Hirschi ist bereits der Plan B

Rad

Der erste Podestplatz auf der World Tour hat den Stellenwert von Marc Hirschi im Team Sunweb erhöht. Diese Woche ist der Berner am Etappenrennen in Belgien und den Niederlanden unterwegs.

Nach dem U-23-EM- und -WM-Titel im Jahr 2018 überzeugt der Ittiger Marc Hirschi nun auch in seiner ersten Saison als Profi.

Nach dem U-23-EM- und -WM-Titel im Jahr 2018 überzeugt der Ittiger Marc Hirschi nun auch in seiner ersten Saison als Profi.

(Bild: Keystone Urs Flüeler)

Peter Berger@PeterBerger67

Der dritte Rang Anfang Monat beim Eintagesrennen in San Sebastián bildet den bisherigen Höhepunkt in Marc Hirschis erstem Jahr als Profi. Als Erleichterung will der bald 21-jährige Berner den ersten Podestplatz auf der World Tour nicht bezeichnen.

«Eine Genugtuung war es aber auf jeden Fall», gesteht Hirschi. Der Neo-Profi hat im ersten Halbjahr bereits wiederholt auf sich aufmerksam machen können. «Es ist schön, dass es im Moment so gut läuft.»

Während er überzeugt, bleibt sein von Tom Dumoulin und Michael Matthews angeführtes Team Sunweb unter den Erwartungen. Erst sechs Saisonsiege konnte der deutsche Rennstall realisieren. Dumoulin fällt seit Monaten aus und führt die Verletztenliste an. Entsprechend steigt der Druck.

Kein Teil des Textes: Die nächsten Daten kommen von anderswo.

(** * Container and satellite managers of the rce framework

    A shallow embedding of
    [framework/Administration/src/ContainerUtil/Manager.py] and
    [framework/Administration/src/SatelliteUtil/Manager.py].

    Python objects become records, instance methods become functions on an
    explicit state, exceptions become the [Raise] outcome of a small
    state-and-exception monad, and everything the managers reach through the
    operating system or through Twisted (file system, log, spawned processes,
    sent messages, deferreds) is part of that state. *)

From Stdlib Require Import String Ascii ZArith List.
From stdpp Require Import base option list gmap strings fin_maps.
Import ListNotations.
Local Open Scope string_scope.
Local Open Scope list_scope.

(** ** Python values and outcomes *)

Module Py.

(** The exceptions the two managers can raise or meet. *)
Inductive exn : Type :=
| ValueError (msg : string)
| OSError (msg : string)
| IOError (msg : string)
| IndexError (msg : string)
| TypeError (msg : string)
| AttributeError (msg : string)
| AlreadyCalledError
| InvalidRequest (msg : string)
| InternalError (msg : string).

(** Outcome of running a method on a state of type [S]: a returned value
    with the state reached, or a raised exception with the state reached
    when it was raised (mutations made before a [raise] persist). *)
Inductive outcome (S A : Type) : Type :=
| Ok (a : A) (s : S)
| Raise (e : exn) (s : S).
Arguments Ok {S A} a s.
Arguments Raise {S A} e s.

Definition M (S A : Type) : Type := S -> outcome S A.

Definition ret {S A} (a : A) : M S A := fun s => Ok a s.
Definition raise {S A} (e : exn) : M S A := fun s => Raise e s.
Definition bind {S A B} (m : M S A) (k : A -> M S B) : M S B :=
  fun s => match m s with
           | Ok a s' => k a s'
           | Raise e s' => Raise e s'
           end.
Definition get {S} : M S S := fun s => Ok s s.
Definition modify {S} (f : S -> S) : M S unit := fun s => Ok tt (f s).

Definition state_of {S A} (o : outcome S A) : S :=
  match o with Ok _ s => s | Raise _ s => s end.

Definition returned {S A} (o : outcome S A) : Prop :=
  match o with Ok _ _ => True | Raise _ _ => False end.

Definition raised {S A} (o : outcome S A) : option exn :=
  match o with Ok _ _ => None | Raise e _ => Some e end.

(** [for x in l: body x] *)
Fixpoint for_each {S A} (l : list A) (body : A -> M S unit) : M S unit :=
  match l with
  | [] => ret tt
  | x :: l' => bind (body x) (fun _ => for_each l' body)
  end.

(** [[body x for x in l]] *)
Fixpoint map_each {S A B} (l : list A) (body : A -> M S B) : M S (list B) :=
  match l with
  | [] => ret []
  | x :: l' =>
      bind (body x) (fun y => bind (map_each l' body) (fun ys => ret (y :: ys)))
  end.

(** [l.pop()]: the last item and the list without it; [None] stands for
    the [IndexError] on an empty list. *)
Fixpoint pop {A} (l : list A) : option (A * list A) :=
  match l with
  | [] => None
  | [x] => Some (x, [])
  | x :: l' =>
      match pop l' with
      | Some (y, r) => Some (y, x :: r)
      | None => None
      end
  end.

(** [preserves proj m]: running [m] never changes the part [proj] of the
    state, whether [m] returns or raises. *)
Definition preserves {S A B} (proj : S -> B) (m : M S A) : Prop :=
  forall s, proj (state_of (m s)) = proj s.

(** [returns m]: [m] never raises. *)
Definition returns {S A} (m : M S A) : Prop :=
  forall s, returned (m s).

Definition nl : string := String (ascii_of_nat 10) EmptyString.
Definition tab : string := String (ascii_of_nat 9) EmptyString.
Definition dquote : string := String (ascii_of_nat 34) EmptyString.

(** [sep.join(l)] *)
Fixpoint join (sep : string) (l : list string) : string :=
  match l with
  | [] => ""
  | [x] => x
  | x :: l' => x +:+ sep +:+ join sep l'
  end.

(** [x in l] on a list of strings. *)
Definition contains (x : string) (l : list string) : bool :=
  bool_decide (x ∈ l).

End Py.

Notation "x <- m ;; k" := (Py.bind m (fun x => k))
  (at level 100, m at next level, k at level 200, right associativity).
Notation "m ;;; k" := (Py.bind m (fun _ => k))
  (at level 100, k at level 200, right associativity).

(** ** The host file system, as [os], [os.path] and [shutil] see it *)

Module OS.

Inductive node : Type :=
| Dir
| File (content : string).

(** Paths are the keys, compared as written: no normalisation of doubled
    or trailing slashes, no [.] or [..], no symbolic links. *)
Abbreviation filesystem := (gmap string node).

Definition is_slash (c : ascii) : bool := Ascii.eqb c "/"%char.

Definition startswith_slash (p : string) : bool :=
  match p with
  | String c _ => is_slash c
  | EmptyString => false
  end.

Fixpoint endswith_slash (p : string) : bool :=
  match p with
  | EmptyString => false
  | String c EmptyString => is_slash c
  | String _ r => endswith_slash r
  end.

(** [os.path.isabs] *)
Definition isabs (p : string) : bool := startswith_slash p.

(** One round of the loop of [posixpath.join]. *)
Definition join2 (path b : string) : string :=
  if startswith_slash b then b
  else if (String.eqb path "" || endswith_slash path)%bool then path +:+ b
  else path +:+ "/" +:+ b.

(** [os.path.join(a, *p)] *)
Definition join (a : string) (p : list string) : string :=
  fold_left join2 p a.

(** [p[:p.rfind('/') + 1]] *)
Fixpoint head_of (p : string) : string :=
  match p with
  | EmptyString => EmptyString
  | String c r =>
      match head_of r with
      | EmptyString => if is_slash c then String c EmptyString else EmptyString
      | h => String c h
      end
  end.

(** [s.rstrip('/')] *)
Fixpoint rstrip_slash (s : string) : string :=
  match s with
  | EmptyString => EmptyString
  | String c r =>
      match rstrip_slash r with
      | EmptyString => if is_slash c then EmptyString else String c EmptyString
      | r' => String c r'
      end
  end.

(** [os.path.dirname] *)
Definition dirname (p : string) : string :=
  let head := head_of p in
  match rstrip_slash head with
  | EmptyString => head
  | h => h
  end.

(** [os.path.isdir] *)
Definition isdir (fs : filesystem) (p : string) : bool :=
  match fs !! p with
  | Some Dir => true
  | _ => false
  end.

(** The directory an entry is created in must exist; a relative name with
    no directory part lives in the working directory. *)
Definition parent_ok (fs : filesystem) (p : string) : bool :=
  match dirname p with
  | EmptyString => true
  | d => isdir fs d
  end.

(** [os.mkdir(p)]: fails when [p] exists or its parent is missing. *)
Definition mkdir (p : string) (fs : filesystem) : Py.exn + filesystem :=
  match fs !! p with
  | Some _ => inl (Py.OSError "File exists")
  | None =>
      if parent_ok fs p then inr (<[p := Dir]> fs)
      else inl (Py.OSError "No such file or directory")
  end.

(** [with open(p, 'w') as f: f.write(content)] *)
Definition write_file (p content : string) (fs : filesystem)
  : Py.exn + filesystem :=
  match fs !! p with
  | Some Dir => inl (Py.IOError "Is a directory")
  | _ =>
      if parent_ok fs p then inr (<[p := File content]> fs)
      else inl (Py.IOError "No such file or directory")
  end.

«Die Teamleitung ist bemüht, dass die Fahrer davon nicht viel mitbekommen. Aber vor allem diejenigen mit einem Einjahresvertrag werden unruhiger, weil sie bezüglich ihrer Zukunft im Ungewissen sind.» Hirschi ist davon allerdings mit seinem Vertrag bis Ende 2021 nicht betroffen.

Vom Helfer zum Co-Leader

Seit Montag absolviert er die siebentägige Binck-Bank-Tour in Belgien und den Niederlanden. Er beendete die erste Etappe im Feld. Leader des sieben Fahrer umfassenden Teams ist der Däne Sören Kragh Andersen.

Aber Coach Michiel Elijzen hält gleichzeitig fest: «Wir haben auch Marc.» Darauf angesprochen, bleibt Hirschi gewohnt zurückhaltend. «Ich bin der Helfer für Sören. Aber bestimmt hat mein Resultat von San Sebastián einen Einfluss. Ich bin jetzt der Plan B, wenn es mit Sören nicht klappen sollte.»

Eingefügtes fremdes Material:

(** * recipys.collections.bidirectionaliter

    A shallow embedding of [BiDirectionalIter], the iterator that walks a
    list indefinitely in either direction, together with the properties of
    its cursor arithmetic.

    Python integers are unbounded, so they are modelled by [Z].  The three
    host operations the class relies on ([len], [%] and list subscription)
    are modelled in [Py] with the exceptions they raise; the methods of the
    class thread the instance attributes explicitly and live in the
    exception monad [Py.result]. *)

From Stdlib Require Import ZArith List String Bool Lia Permutation.
Import ListNotations.

Local Open Scope Z_scope.

(** ** The host runtime *)

Module Py.

(** The exceptions integer modulo and list subscription can raise. *)
Inductive exn : Type :=
| ZeroDivisionError
| IndexError.

Inductive result (A : Type) : Type :=
| Ok (a : A)
| Raise (e : exn).

Arguments Ok {A} a.
Arguments Raise {A} e.

Definition bind {A B : Type} (r : result A) (k : A -> result B) : result B :=
  match r with
  | Ok a => k a
  | Raise e => Raise e
  end.

(** [failed r] tells whether the computation ended in an exception. *)
Definition failed {A : Type} (r : result A) : bool :=
  match r with
  | Ok _ => false
  | Raise _ => true
  end.

(** [len(l)] *)
Definition len {T : Type} (l : list T) : Z := Z.of_nat (List.length l).

(** [a % b] on integers: the result takes the sign of the divisor, as
    [Z.modulo] does; a zero divisor raises. *)
Definition mod_ (a b : Z) : result Z :=
  if b =? 0 then Raise ZeroDivisionError else Ok (a mod b).

(** [l[i]]: a negative subscript counts from the end of the list; a
    subscript that is still out of range afterwards raises. *)
Definition getitem {T : Type} (l : list T) (i : Z) : result T :=
  let j := if i <? 0 then i + len l else i in
  if (j <? 0) || (len l <=? j) then Raise IndexError
  else match nth_error l (Z.to_nat j) with
       | Some x => Ok x
       | None => Raise IndexError
       end.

Mehr Chancen rechnet sich der Ittiger indes Ende Monat an der Deutschland-Tour aus. «Dort sind die Etappen weniger flach und deshalb geeigneter für Ausreisser. Das entspricht mir mehr», weiss Hirschi. Mitte September startet er noch an den beiden Eintagesrennen in Kanada, bevor die Weltmeisterschaft in Grossbritannien ansteht. Den Schlusspunkt der Saison bildet für den Jungprofi die Lombardei-Rundfahrt, das traditionell letzte der fünf sogenannten Monumente des Radsports.

Tief betroffen

Neben den positiven Erfahrungen im ersten Profijahr hat Hirschi aber auch Schattenseiten erlebt. Vor einer Woche ist der nur 22-jährige Belgier Bjorg Lam­brecht an der Polen-Rundfahrt tragisch verunglückt. «Sein Tod hat mich stark berührt. Er war ein ähnlicher Fahrertyp wie ich. Schon seit Juniorenalter haben wir uns duelliert. Dieses Jahr haben wir noch in Norwegen miteinander gesprochen und gesagt, dass wir uns an der WM wiedersehen», erzählt Hirschi traurig.